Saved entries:
···

(* ===== verification/ChartRanges.v ===== *)
(** The periods of the charts (global.js, main.js): which ranges the retention
    policies of the server allow, and the range kept for the page of queues. *)
From S2P Require Import Prelude JsString JsNum Base64 Uri JsObject JsValue Columns Prefs.

(** A range [seconds|step] and its description. *)
Definition chart_range : Type := jstr * jstr.

Definition default_ranges : list (Z * chart_range) := [
  (60, (js "60|5", js "Last minute"));
  (600, (js "600|5", js "Last ten minutes"));
  (3600, (js "3600|60", js "Last hour"));
  (28800, (js "28800|600", js "Last eight hours"));
  (86400, (js "86400|1800", js "Last day"))].

Fixpoint default_range (n : Z) (rs : list (Z * chart_range)) : option chart_range :=
  match rs with
  | [] => None
  | (m, r) :: rs => if m =? n then Some r else default_range n rs
  end.

(** CHART_RANGES, with its two types of ranges. *)
Record chart_ranges := mk_ranges { global : list chart_range; basic : list chart_range }.

Definition CHART_RANGES : chart_ranges := mk_ranges [] [].

(** ALL_CHART_RANGES after the first loop of setup_chart_ranges. *)
Definition ALL_CHART_RANGES : obj jstr :=
  foldl (fun o d => put o d.2.1 d.2.2) [] default_ranges.

(** One type of ranges in setup_chart_ranges: the ranges of the policy that are
    known are appended, and the last minute is put first when it is missing. *)
Definition setup_range_type (ranges : list chart_range) (policy : option (list Z)) : list chart_range :=
  match policy with
  | None => ranges
  | Some srp =>
      let ranges := ranges ++ omap (fun n => default_range n default_ranges) srp in
      if decide (60 ∈ srp) then ranges
      else match default_range 60 default_ranges with
           | Some last_minute => last_minute :: ranges
           | None => ranges
           end
  end.

(** setup_chart_ranges(srp): the policies of the two types, when they are there. *)
Definition setup_chart_ranges (srp_global srp_basic : option (list Z)) (r : chart_ranges) : chart_ranges :=
  mk_ranges (setup_range_type (global r) srp_global) (setup_range_type (basic r) srp_basic).

(** get_chart_range_type *)
Definition get_chart_range_type (arg : jstr) : jstr :=
  if decide (arg = "lengths-over") then "global"
  else if decide (arg = "msg-rates-over") then "global"
  else if decide (arg = "lengths-q") then "basic"
  else if decide (arg = "msg-rates-q") then "basic"
  else if decide (arg = "queues") then "basic"
  else if decide (arg = "queue-churn") then "basic"
  else if decide (arg = "channel-churn") then "basic"
  else if decide (arg = "connection-churn") then "basic"
  else "basic".

Definition ranges_of (r : chart_ranges) (range_type : jstr) : list chart_range :=
  if decide (range_type = "global") then global r else basic r.

(** The loop of ensure_queues_chart_range: whether the range is valid, and the
    last range seen before that ([None]: undefined). *)
Fixpoint find_range (range : option jstr) (periods : list chart_range) (fixup : option jstr)
  : bool * option jstr :=
  match periods with
  | [] => (false, fixup)
  | (val, _) :: periods =>
      if decide (range = Some val) then (true, fixup) else find_range range periods (Some val)
  end.

Section Handlers.
Context {J : Type} {CJ : CookieJar J} {CK : Clock}.

(** ensure_queues_chart_range; an undefined fix is stored as its text. *)
Definition ensure_queues_chart_range (r : chart_ranges) : M (page J) unit :=
  range ← get_pref "chart-range";
  let chart_periods := ranges_of r (get_chart_range_type "queues") in
  let '(valid_range, fixup_range) := find_range range chart_periods None in
  if valid_range then skip else store_pref "chart-range" (default (js "undefined") fixup_range).

End Handlers.

(** ** Properties *)

Lemma find_range_spec range periods : forall fixup,
  match find_range range periods fixup with
  | (true, _) => exists v d, range = Some v /\ (v, d) ∈ periods
  | (false, f) =>
      (forall v d, (v, d) ∈ periods -> range <> Some v) /\
      (f = fixup /\ periods = [] \/ exists v d, f = Some v /\ (v, d) ∈ periods)
  end.
Proof.
  induction periods as [|[v d] periods IH]; intros fixup; cbn [find_range].
  { split; [by intros ? ? ?%elem_of_nil | by left]. }
  destruct (decide (range = Some v)) as [->|Hne]; [exists v, d; split; [done|left]|].
  specialize (IH (Some v)). destruct (find_range range periods (Some v)) as [[] f].
  - destruct IH as (v' & d' & -> & Hin). exists v', d'. split; [done | by right].
  - destruct IH as [H1 H2]. split.
    + intros v' d' [[= -> ->]|Hin]%elem_of_cons; [done | by eapply H1].
    + right. destruct H2 as [[-> ->]|(v' & d' & -> & Hin)]; [exists v, d | exists v', d'];
        (split; [done|]); [left | by right].
Qed.

(** The ranges of a type are never empty once a policy for it was read. *)
Lemma setup_range_nonempty ranges srp : setup_range_type ranges (Some srp) <> [].
Proof.
  unfold setup_range_type. case_decide as H; [|done]. intros Hnil.
  apply app_eq_nil in Hnil as [_ Hnil]. apply list_elem_of_split in H as (a & b & ->).
  rewrite omap_app in Hnil. cbn in Hnil. by destruct (omap _ a).
Qed.

Section Facts.
Context {J : Type} {CJ : CookieJar J} {CK : Clock}.
Implicit Types (p : page J).

Lemma get_pref_local p l k :
  local_storage p = Some l ->
  get_pref k p = (match l !! rabbit k with Some v => Ok (Some v) | None => default_pref (COLUMNS p) k end, p).
Proof.
  intros El. unfold get_pref, get_pref_or, mbind, M_bind. rewrite El. by destruct (l !! rabbit k).
Qed.

Lemma store_pref_local p l k v :
  local_storage p = Some l -> store_pref k v p = (Ok tt, set_local (<[rabbit k := v]> l) p).
Proof. intros El. unfold store_pref, store_local_pref. by rewrite El. Qed.

(** Once the retention policies were read, the page of queues always finds
    a range that the server keeps: the one of the user when it is valid, which
    is then left alone, and otherwise the last valid one, which is stored. *)
Theorem ensure_queues_chart_range_valid p l srp_global srp r0 :
  local_storage p = Some l ->
  let r := setup_chart_ranges srp_global (Some srp) r0 in
  exists p' v d, ensure_queues_chart_range r p = (Ok tt, p') /\
    (get_pref "chart-range" p').1 = Ok (Some v) /\ (v, d) ∈ basic r /\
    (forall v0 d0, (get_pref "chart-range" p).1 = Ok (Some v0) -> (v0, d0) ∈ basic r -> p' = p).
Proof.
  intros El r. pose proof (setup_range_nonempty (basic r0) srp) as Hne.
  change (basic r <> []) in Hne. generalize dependent r. intros r Hne. clear srp_global srp r0.
  unfold ensure_queues_chart_range. unfold mbind at 1, M_bind at 1.
  rewrite (get_pref_local p l _ El).
  assert (Hcur : exists v0, (match l !! rabbit "chart-range" with
    | Some v => Ok (Some v) | None => default_pref (COLUMNS p) "chart-range" end) = Ok (Some v0)).
  { destruct (l !! rabbit "chart-range"); [eauto | exists (js "60|5"); by vm_compute]. }
  destruct Hcur as [v0 Hcur]. rewrite Hcur. change (ranges_of r _) with (basic r). cbn [fst].
  pose proof (find_range_spec (Some v0) (basic r) None) as Hf.
  destruct (find_range (Some v0) (basic r) None) as [[] f].
  - destruct Hf as (v & d & [= <-] & Hin). exists p, v0, d. rewrite (get_pref_local p l _ El), Hcur.
    split_and!; done.
  - destruct Hf as [Hno [[_ Hnil]|(v & d & -> & Hin)]]; [done|]. cbn [default from_option].
    eexists _, v, d. split; [by apply store_pref_local|].
    rewrite (get_pref_local _ (<[rabbit "chart-range" := v]> l)) by done. cbn [fst].
    rewrite lookup_insert_eq. split_and!; [done..|]. intros v1 d1 [= ->] Hin1. by destruct (Hno v1 d1).
Qed.

End Facts.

···

_Instructions for the task_: Set down the records above once more, exactly as given.

_Answer area_:
(* ===== verification/ChartRanges.v ===== *)
(** The periods of the charts (global.js, main.js): which ranges the retention
    policies of the server allow, and the range kept for the page of queues. *)
From S2P Require Import Prelude JsString JsNum Base64 Uri JsObject JsValue Columns Prefs.

(** A range [seconds|step] and its description. *)
Definition chart_range : Type := jstr * jstr.

Definition default_ranges : list (Z * chart_range) := [
  (60, (js "60|5", js "Last minute"));
  (600, (js "600|5", js "Last ten minutes"));
  (3600, (js "3600|60", js "Last hour"));
  (28800, (js "28800|600", js "Last eight hours"));
  (86400, (js "86400|1800", js "Last day"))].

Fixpoint default_range (n : Z) (rs : list (Z * chart_range)) : option chart_range :=
  match rs with
  | [] => None
  | (m, r) :: rs => if m =? n then Some r else default_range n rs
  end.

(** CHART_RANGES, with its two types of ranges. *)
Record chart_ranges := mk_ranges { global : list chart_range; basic : list chart_range }.

Definition CHART_RANGES : chart_ranges := mk_ranges [] [].

(** ALL_CHART_RANGES after the first loop of setup_chart_ranges. *)
Definition ALL_CHART_RANGES : obj jstr :=
  foldl (fun o d => put o d.2.1 d.2.2) [] default_ranges.

(** One type of ranges in setup_chart_ranges: the ranges of the policy that are
    known are appended, and the last minute is put first when it is missing. *)
Definition setup_range_type (ranges : list chart_range) (policy : option (list Z)) : list chart_range :=
  match policy with
  | None => ranges
  | Some srp =>
      let ranges := ranges ++ omap (fun n => default_range n default_ranges) srp in
      if decide (60 ∈ srp) then ranges
      else match default_range 60 default_ranges with
           | Some last_minute => last_minute :: ranges
           | None => ranges
           end
  end.

(** setup_chart_ranges(srp): the policies of the two types, when they are there. *)
Definition setup_chart_ranges (srp_global srp_basic : option (list Z)) (r : chart_ranges) : chart_ranges :=
  mk_ranges (setup_range_type (global r) srp_global) (setup_range_type (basic r) srp_basic).

(** get_chart_range_type *)
Definition get_chart_range_type (arg : jstr) : jstr :=
  if decide (arg = "lengths-over") then "global"
  else if decide (arg = "msg-rates-over") then "global"
  else if decide (arg = "lengths-q") then "basic"
  else if decide (arg = "msg-rates-q") then "basic"
  else if decide (arg = "queues") then "basic"
  else if decide (arg = "queue-churn") then "basic"
  else if decide (arg = "channel-churn") then "basic"
  else if decide (arg = "connection-churn") then "basic"
  else "basic".

Definition ranges_of (r : chart_ranges) (range_type : jstr) : list chart_range :=
  if decide (range_type = "global") then global r else basic r.

(** The loop of ensure_queues_chart_range: whether the range is valid, and the
    last range seen before that ([None]: undefined). *)
Fixpoint find_range (range : option jstr) (periods : list chart_range) (fixup : option jstr)
  : bool * option jstr :=
  match periods with
  | [] => (false, fixup)
  | (val, _) :: periods =>
      if decide (range = Some val) then (true, fixup) else find_range range periods (Some val)
  end.

Section Handlers.
Context {J : Type} {CJ : CookieJar J} {CK : Clock}.

(** ensure_queues_chart_range; an undefined fix is stored as its text. *)
Definition ensure_queues_chart_range (r : chart_ranges) : M (page J) unit :=
  range ← get_pref "chart-range";
  let chart_periods := ranges_of r (get_chart_range_type "queues") in
  let '(valid_range, fixup_range) := find_range range chart_periods None in
  if valid_range then skip else store_pref "chart-range" (default (js "undefined") fixup_range).

End Handlers.

(** ** Properties *)

Lemma find_range_spec range periods : forall fixup,
  match find_range range periods fixup with
  | (true, _) => exists v d, range = Some v /\ (v, d) ∈ periods
  | (false, f) =>
      (forall v d, (v, d) ∈ periods -> range <> Some v) /\
      (f = fixup /\ periods = [] \/ exists v d, f = Some v /\ (v, d) ∈ periods)
  end.
Proof.
  induction periods as [|[v d] periods IH]; intros fixup; cbn [find_range].
  { split; [by intros ? ? ?%elem_of_nil | by left]. }
  destruct (decide (range = Some v)) as [->|Hne]; [exists v, d; split; [done|left]|].
  specialize (IH (Some v)). destruct (find_range range periods (Some v)) as [[] f].
  - destruct IH as (v' & d' & -> & Hin). exists v', d'. split; [done | by right].
  - destruct IH as [H1 H2]. split.
    + intros v' d' [[= -> ->]|Hin]%elem_of_cons; [done | by eapply H1].
    + right. destruct H2 as [[-> ->]|(v' & d' & -> & Hin)]; [exists v, d | exists v', d'];
        (split; [done|]); [left | by right].
Qed.

(** The ranges of a type are never empty once a policy for it was read. *)
Lemma setup_range_nonempty ranges srp : setup_range_type ranges (Some srp) <> [].
Proof.
  unfold setup_range_type. case_decide as H; [|done]. intros Hnil.
  apply app_eq_nil in Hnil as [_ Hnil]. apply list_elem_of_split in H as (a & b & ->).
  rewrite omap_app in Hnil. cbn in Hnil. by destruct (omap _ a).
Qed.

Section Facts.
Context {J : Type} {CJ : CookieJar J} {CK : Clock}.
Implicit Types (p : page J).

Lemma get_pref_local p l k :
  local_storage p = Some l ->
  get_pref k p = (match l !! rabbit k with Some v => Ok (Some v) | None => default_pref (COLUMNS p) k end, p).
Proof.
  intros El. unfold get_pref, get_pref_or, mbind, M_bind. rewrite El. by destruct (l !! rabbit k).
Qed.

Lemma store_pref_local p l k v :
  local_storage p = Some l -> store_pref k v p = (Ok tt, set_local (<[rabbit k := v]> l) p).
Proof. intros El. unfold store_pref, store_local_pref. by rewrite El. Qed.

(** Once the retention policies were read, the page of queues always finds
    a range that the server keeps: the one of the user when it is valid, which
    is then left alone, and otherwise the last valid one, which is stored. *)
Theorem ensure_queues_chart_range_valid p l srp_global srp r0 :
  local_storage p = Some l ->
  let r := setup_chart_ranges srp_global (Some srp) r0 in
  exists p' v d, ensure_queues_chart_range r p = (Ok tt, p') /\
    (get_pref "chart-range" p').1 = Ok (Some v) /\ (v, d) ∈ basic r /\
    (forall v0 d0, (get_pref "chart-range" p).1 = Ok (Some v0) -> (v0, d0) ∈ basic r -> p' = p).
Proof.
  intros El r. pose proof (setup_range_nonempty (basic r0) srp) as Hne.
  change (basic r <> []) in Hne. generalize dependent r. intros r Hne. clear srp_global srp r0.
  unfold ensure_queues_chart_range. unfold mbind at 1, M_bind at 1.
  rewrite (get_pref_local p l _ El).
  assert (Hcur : exists v0, (match l !! rabbit "chart-range" with
    | Some v => Ok (Some v) | None => default_pref (COLUMNS p) "chart-range" end) = Ok (Some v0)).
  { destruct (l !! rabbit "chart-range"); [eauto | exists (js "60|5"); by vm_compute]. }
  destruct Hcur as [v0 Hcur]. rewrite Hcur. change (ranges_of r _) with (basic r). cbn [fst].
  pose proof (find_range_spec (Some v0) (basic r) None) as Hf.
  destruct (find_range (Some v0) (basic r) None) as [[] f].
  - destruct Hf as (v & d & [= <-] & Hin). exists p, v0, d. rewrite (get_pref_local p l _ El), Hcur.
    split_and!; done.
  - destruct Hf as [Hno [[_ Hnil]|(v & d & -> & Hin)]]; [done|]. cbn [default from_option].
    eexists _, v, d. split; [by apply store_pref_local|].
    rewrite (get_pref_local _ (<[rabbit "chart-range" := v]> l)) by done. cbn [fst].
    rewrite lookup_insert_eq. split_and!; [done..|]. intros v1 d1 [= ->] Hin1. by destruct (Hno v1 d1).
Qed.

End Facts.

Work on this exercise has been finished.